**RECORDED INFORMATION**

(* ===== verification/Blackhole.v ===== *)
(** * Blackhole: keeping a rejected client busy
    (src/src/proxy/blackhole.rs, src/src/proxy/stealth_handler.rs)

    The loops read the clock before each read; one round is given by the clock
    readings it makes and by when its read would complete.  The timer of its
    [select!] is the code's: it is due when the rest of the delay is over, and the
    read is taken only if it completes before the timer does. *)

From Stdlib Require Import Ascii String ZArith Lia.
From stdpp Require Import base strings list.
From S2P Require Import Prelude Text Errors.

(** [a.wrapping_mul(seed).wrapping_add(c) % 2^32], mapped into the range;
    [seed] is the number of nanoseconds since the epoch. *)
Definition pseudo_random_range (seed_nanos min max : Z) : Z :=
  let seed := wrap 64 seed_nanos in
  let a := 1664525 in
  let c := 1013904223 in
  let m := 2 ^ 32 in
  let result := (wrap 64 (wrap 64 (a * seed) + c)) mod m in
  min + result mod (max - min + 1).

(** [blackhole::is_connection_reset], [StealthHandler::is_io_rejection] *)
Definition is_connection_reset (e : IoError) : bool :=
  match io_kind e with
  | ConnectionReset | ConnectionRefused | ConnectionAborted => true
  | _ => false
  end.

Definition is_io_rejection (e : IoError) : bool :=
  match io_kind e with
  | ConnectionReset | ConnectionRefused | ConnectionAborted | BrokenPipe => true
  | _ => false
  end.

(** A round: the clock at the loop condition and, in the loop that reads it again,
    for [remaining]; when the read completes and with what, if it ever does; how
    long after the end of its sleep the timer is seen to have fired. *)
Record round := mkRound {
  r_check : Z;
  r_again : Z;
  r_read : option (Z * result (list byte) IoError);
  r_late : Z }.

(** The [select!] of a round whose timer is due at [due]: when it completes, and
    the result of the read or [None] for the timer. *)
Definition select_read (due : Z) (r : round) : Z * option (result (list byte) IoError) :=
  let fires := due + r_late r in
  match r_read r with
  | Some (t, res) => if t <=? fires then (t, Some res) else (fires, None)
  | None => (fires, None)
  end.

(** How a loop ended and when. *)
Inductive ending : Type :=
| Elapsed (at_ : Z)
| ClientClosed (at_ : Z)
| ReadFailed (at_ : Z) (e : IoError)
| TimerEnded (at_ : Z)
| StillRunning.

(** The bytes thrown away and how the loop ended. *)
Abbreviation absorbed := (list byte * ending)%type.

(** [enter_blackhole_mode] of blackhole.rs: sleeps until a deadline and retries a
    read that would block. *)
Fixpoint deadline_loop (deadline : Z) (rounds : list round) : absorbed :=
  match rounds with
  | [] => ([], StillRunning)
  | r :: rounds =>
      if r_check r <? deadline then
        match select_read deadline r with
        | (t, Some (Ok [])) => ([], ClientClosed t)
        | (_, Some (Ok data)) => let '(bs, e) := deadline_loop deadline rounds in (data ++ bs, e)
        | (t, Some (Err e)) =>
            if decide (io_kind e = WouldBlock) then deadline_loop deadline rounds else ([], ReadFailed t e)
        | (t, None) => ([], TimerEnded t)
        end
      else ([], Elapsed (r_check r))
  end.

(** [enter_blackhole_mode_enhanced], and the copy of it in stealth_handler.rs:
    [remaining] is computed from a second reading of the clock, subtracting a
    longer [Duration] from a shorter one panics, and the sleep is as long as what
    remains. *)
Fixpoint elapsed_loop (start delay : Z) (rounds : list round) : outcome absorbed :=
  match rounds with
  | [] => Val ([], StillRunning)
  | r :: rounds =>
      if r_check r - start <? delay then
        if delay <? r_again r - start then Panic
        else
          let remaining := delay - (r_again r - start) in
          match select_read (r_again r + remaining) r with
          | (t, Some (Ok [])) => Val ([], ClientClosed t)
          | (_, Some (Ok data)) =>
              let! x := elapsed_loop start delay rounds in Val (data ++ fst x, snd x)
          | (t, Some (Err e)) => Val ([], ReadFailed t e)
          | (t, None) => Val ([], TimerEnded t)
          end
      else Val ([], Elapsed (r_check r))
  end.

(** The three entry points, from the clock at the start and the seed. *)
Definition enter_blackhole_mode (now seed : Z) (rounds : list round) : absorbed :=
  deadline_loop (now + pseudo_random_range seed 120 1800 * 10 ^ 9) rounds.
Definition enter_blackhole_mode_enhanced (now seed : Z) (rounds : list round) : outcome absorbed :=
  elapsed_loop now (pseudo_random_range seed 120 1800 * 10 ^ 9) rounds.
Definition stealth_blackhole (now seed : Z) (rounds : list round) : outcome absorbed :=
  elapsed_loop now (pseudo_random_range seed 5 30 * 10 ^ 9) rounds.

(** ** Lemmas *)

Lemma pseudo_random_in_range seed min max :
  min <= max -> min <= pseudo_random_range seed min max <= max.
Proof.
  intros H. unfold pseudo_random_range. cbv zeta.
  pose proof (Z.mod_pos_bound (wrap 64 (wrap 64 (1664525 * wrap 64 seed) + 1013904223) mod 2 ^ 32)
    (max - min + 1)). lia.
Qed.

(** The data of the reads that complete. *)
Definition reads (rounds : list round) : list (list byte) :=
  omap (fun r => match r_read r with Some (_, Ok data) => Some data | _ => None end) rounds.

(** The clock does not run backwards and nothing is later than [slack]: a round
    begins within [slack] of [clock], the end of the one before; its sleep does not
    end early and is seen to be over within [slack]; its read takes its time. *)
Fixpoint timely (slack due clock : Z) (rounds : list round) : Prop :=
  match rounds with
  | [] => True
  | r :: rounds =>
      clock <= r_check r <= clock + slack /\ r_check r <= r_again r /\ 0 <= r_late r <= slack /\
      match r_read r with Some (t, _) => r_again r <= t | None => True end /\
      timely slack due (fst (select_read due r)) rounds
  end.

(** No round's two readings of the clock lie on either side of the end. *)
Definition no_race (start delay : Z) (rounds : list round) : Prop :=
  Forall (fun r => r_check r - start < delay -> r_again r - start <= delay) rounds.

(** When a loop with the time to stop [due] may end. *)
Definition ends_by (due slack : Z) (rounds : list round) (e : ending) : Prop :=
  match e with
  | Elapsed t => due <= t <= due + 2 * slack
  | TimerEnded t => due <= t <= due + slack
  | ClientClosed t | ReadFailed t _ => t <= due + slack
  | StillRunning => Forall (fun r => r_check r < due) rounds
  end.

Lemma select_read_by slack due r :
  0 <= r_late r <= slack ->
  fst (select_read due r) <= due + slack /\ (snd (select_read due r) = None -> due <= fst (select_read due r)).
Proof.
  intros Hl. unfold select_read. destruct (r_read r) as [[t res]|]; [|simpl; lia].
  destruct (Z.leb_spec t (due + r_late r)); simpl; split; (lia || done).
Qed.

Lemma select_read_data due r t data :
  select_read due r = (t, Some (Ok data)) -> exists u, r_read r = Some (u, Ok data).
Proof.
  unfold select_read. destruct (r_read r) as [[u res]|]; [|done]. destruct (u <=? _); [|done].
  intros [= <- ->]. by exists u.
Qed.

Lemma reads_prefix r rounds bs data u :
  r_read r = Some (u, Ok data) -> bs `prefix_of` concat (reads rounds) -> data ++ bs `prefix_of` concat (reads (r :: rounds)).
Proof. intros Hr Hp. unfold reads. cbn [omap list_omap]. rewrite Hr. by apply prefix_app. Qed.

Lemma elapsed_loop_ends slack start delay clock rounds :
  no_race start delay rounds -> timely slack (start + delay) clock rounds -> clock <= start + delay + slack ->
  exists bs e, elapsed_loop start delay rounds = Val (bs, e) /\ bs `prefix_of` concat (reads rounds) /\
    ends_by (start + delay) slack rounds e.
Proof.
  intros Hn. revert clock. induction Hn as [|r rounds Hr Hrs IH]; intros clock Ht Hc.
  { exists [], StillRunning. split; [done|]. split; [apply prefix_nil|constructor]. }
  destruct Ht as (Hchk & Hag & Hlate & Hrd & Ht). cbn [elapsed_loop].
  destruct (Z.ltb_spec (r_check r - start) delay) as [Hgo|Hgo].
  2: { exists [], (Elapsed (r_check r)). split; [done|]. split; [apply prefix_nil|]. simpl. lia. }
  destruct (Z.ltb_spec delay (r_again r - start)); [specialize (Hr Hgo); lia|].
  replace (r_again r + (delay - (r_again r - start))) with (start + delay) by lia.
  destruct (select_read_by slack (start + delay) r Hlate) as [Hby Hfired].
  destruct (select_read (start + delay) r) as [t [[[|b data]|e]|]] eqn:Hsel; simpl in Hby, Hfired.
  - exists [], (ClientClosed t). split; [done|]. split; [apply prefix_nil|done].
  - destruct (IH t Ht Hby) as (bs & e & -> & Hp & He). destruct (select_read_data _ _ _ _ Hsel) as [u Hu].
    exists ((b :: data) ++ bs), e. split; [done|]. split; [by eapply reads_prefix|].
    destruct e; simpl in *; [done..|]. constructor; [lia|done].
  - exists [], (ReadFailed t e). split; [done|]. split; [apply prefix_nil|done].
  - exists [], (TimerEnded t). split; [done|]. split; [apply prefix_nil|]. simpl. specialize (Hfired eq_refl). lia.
Qed.

(** ** Properties *)

(** C33. A rejected client is held for 5 to 30 seconds.  For any reads, as long as
    the clock does not run backwards, nothing is later than [slack], and no round
    reads the clock on both sides of the end of the delay: the loop does not
    panic and throws away a prefix of what the client sends; if it ends because the
    delay is over, it ends no sooner than 5 seconds after its start and no later
    than 30 seconds and twice the slack; if the client closes or its connection
    fails it ends then, within 30 seconds and the slack; and it is not still
    running once a round has begun after the delay. *)
Theorem blackhole_bounded slack now seed rounds :
  0 <= slack ->
  let delay := pseudo_random_range seed 5 30 * 10 ^ 9 in
  no_race now delay rounds -> timely slack (now + delay) now rounds ->
  exists bs e, stealth_blackhole now seed rounds = Val (bs, e) /\
    bs `prefix_of` concat (reads rounds) /\
    match e with
    | Elapsed t | TimerEnded t => now + 5 * 10 ^ 9 <= t <= now + 30 * 10 ^ 9 + 2 * slack
    | ClientClosed t | ReadFailed t _ => t <= now + 30 * 10 ^ 9 + slack
    | StillRunning => Forall (fun r => r_check r < now + 30 * 10 ^ 9) rounds
    end.
Proof.
  intros Hs delay Hn Ht. pose proof (pseudo_random_in_range seed 5 30 ltac:(lia)) as Hd.
  assert (5 * 10 ^ 9 <= delay <= 30 * 10 ^ 9) as Hdelay by (unfold delay; lia).
  destruct (elapsed_loop_ends slack now delay now rounds Hn Ht ltac:(lia)) as (bs & e & Hl & Hp & He).
  exists bs, e. split; [done|]. split; [done|]. destruct e; simpl in He; [lia..|].
  eapply Forall_impl; [exact He|]. simpl. intros r Hr. lia.
Qed.

(** The loop's second look at the clock can kill the process: whenever the
    delay ends between the loop condition and the computation of [remaining],
    the subtraction underflows and panics. *)
Theorem blackhole_clock_race now seed r rounds :
  let delay := pseudo_random_range seed 5 30 * 10 ^ 9 in
  r_check r - now < delay -> delay < r_again r - now ->
  stealth_blackhole now seed (r :: rounds) = Panic.
Proof.
  intros delay H1 H2. unfold stealth_blackhole. fold delay. cbn [elapsed_loop].
  rewrite (proj2 (Z.ltb_lt _ _) H1). by rewrite (proj2 (Z.ltb_lt _ _) H2).
Qed.

(** ** Witnesses *)

(** A byte after ten nanoseconds, then nothing. *)
Definition sample_rounds : list round :=
  [mkRound 0 5 (Some (10, Ok [z_byte 1])) 0; mkRound 20 25 None 7].

Theorem blackhole_bounded_witness :
  exists t, stealth_blackhole 0 0 sample_rounds = Val ([z_byte 1], TimerEnded t) /\
    5 * 10 ^ 9 <= t <= 30 * 10 ^ 9 + 200.
Proof.
  destruct (blackhole_bounded 100 0 0 sample_rounds ltac:(lia)) as (bs & e & H & _ & He).
  - repeat constructor; vm_compute; discriminate.
  - repeat split; vm_compute; discriminate.
  - vm_compute in H. injection H as <- <-. eexists. split; [vm_compute; reflexivity|exact He].
Defined.

Theorem blackhole_clock_race_witness :
  stealth_blackhole 0 0 [mkRound (pseudo_random_range 0 5 30 * 10 ^ 9 - 1)
                           (pseudo_random_range 0 5 30 * 10 ^ 9 + 1) None 0] = Panic.
Proof. apply (blackhole_clock_race 0 0); vm_compute; reflexivity. Defined.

**WHAT THE TASK ASKS**
Which lines of the records hold the string "Fixpoint"? Copy each one.

**EXPECTED ANSWER**
Fixpoint deadline_loop (deadline : Z) (rounds : list round) : absorbed :=
Fixpoint elapsed_loop (start delay : Z) (rounds : list round) : outcome absorbed :=
Fixpoint timely (slack due clock : Z) (rounds : list round) : Prop :=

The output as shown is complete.